Tuesday, 3 February 2009
The Naming Of The Beast
Yesterday I hinted at another of my pet hatreds – Ridiculous Spellings Of Monikers. I’d like to speak a little bit more about that, if only in the hope that the therapeutic unloading might cathartically cleanse my soul to the point that I no longer worry about stabbing people in the eye over the small matter of their children’s names. My life seems to have been littered with a recurring theme of meeting people who follow this trend, presumably just so they can tell you “Her name is this (insert suitable name here) but its spelt like this (insert suitably ludicrous chav spelling of said name here.)” I can see no other possible reason why some tracksuit wearing babymaker should saddle their spawn with the name ‘Mary’ but spell it ‘m-a-y-o-r-e-y’.. Or call their son Jason but spell it JAYSUN, like some kind of cheap old Japanese car.
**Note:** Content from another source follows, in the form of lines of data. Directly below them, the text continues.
Lemma schema_entry_read w name n acc :
  decode (db_file conn w) = Some db → read_name name = Some n →
  describable db n = true →
  schema_entry conn [VStr name] acc w
  = (Ok (dict_set (VStr name) (entry_of db n) acc), touch conn w).
Proof.
  intros Hd Hn Hu. unfold schema_entry, mbind, M_bind, lift. cbn [index nth_error py_str].
  rewrite (execute_kept conn _ w (Ok (table_info_rows db n)))
    by (by apply exec_pragma).
  destruct (comprehensions_table_info db n) as [-> ->]. done.
Qed.

Lemma schema_entry_unlistable w name n acc :
  decode (db_file conn w) = Some db → read_name name = Some n →
  describable db n = false →
  ∃ e, schema_entry conn [VStr name] acc w = (Raise e, touch conn w).
Proof.
  intros Hd Hn Hu. destruct (exec_pragma_unlistable _ db name n Hd Hn Hu) as [e He].
  exists e. unfold schema_entry, mbind, M_bind, lift. cbn [index nth_error py_str].
  by rewrite (execute_kept conn _ w (Raise e)).
Qed.

Lemma schema_entry_unread w name acc :
  decode (db_file conn w) = Some db → read_name name = None →
  ∃ e, schema_entry conn [VStr name] acc w = (Raise e, touch conn w).
Proof.
  intros Hd Hn. destruct (exec_pragma_syntax _ db name Hd Hn) as [e He].
  exists e. unfold schema_entry, mbind, M_bind, lift. cbn [index nth_error py_str].
  by rewrite (execute_kept conn _ w (Raise e)).
Qed.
I’m not making these up, by the way; take a look around your local community, or sneak a look at the Arrivals section of your local rag, and these horrible bastardisations are being forced on unsuspecting children on a weekly basis. I have seen them, and met them.
The ultimately horrifying one was the dippy bitch at the Post Office who called her offspring ‘Kortni Tuppence Murray’ and spelt it that way because ‘it makes a common sounding name more exotic.’ Yeah, right.. You can dress a pig up in a tutu, but it’s still a shit-troughing support system for pork, as my dear old nan used to say.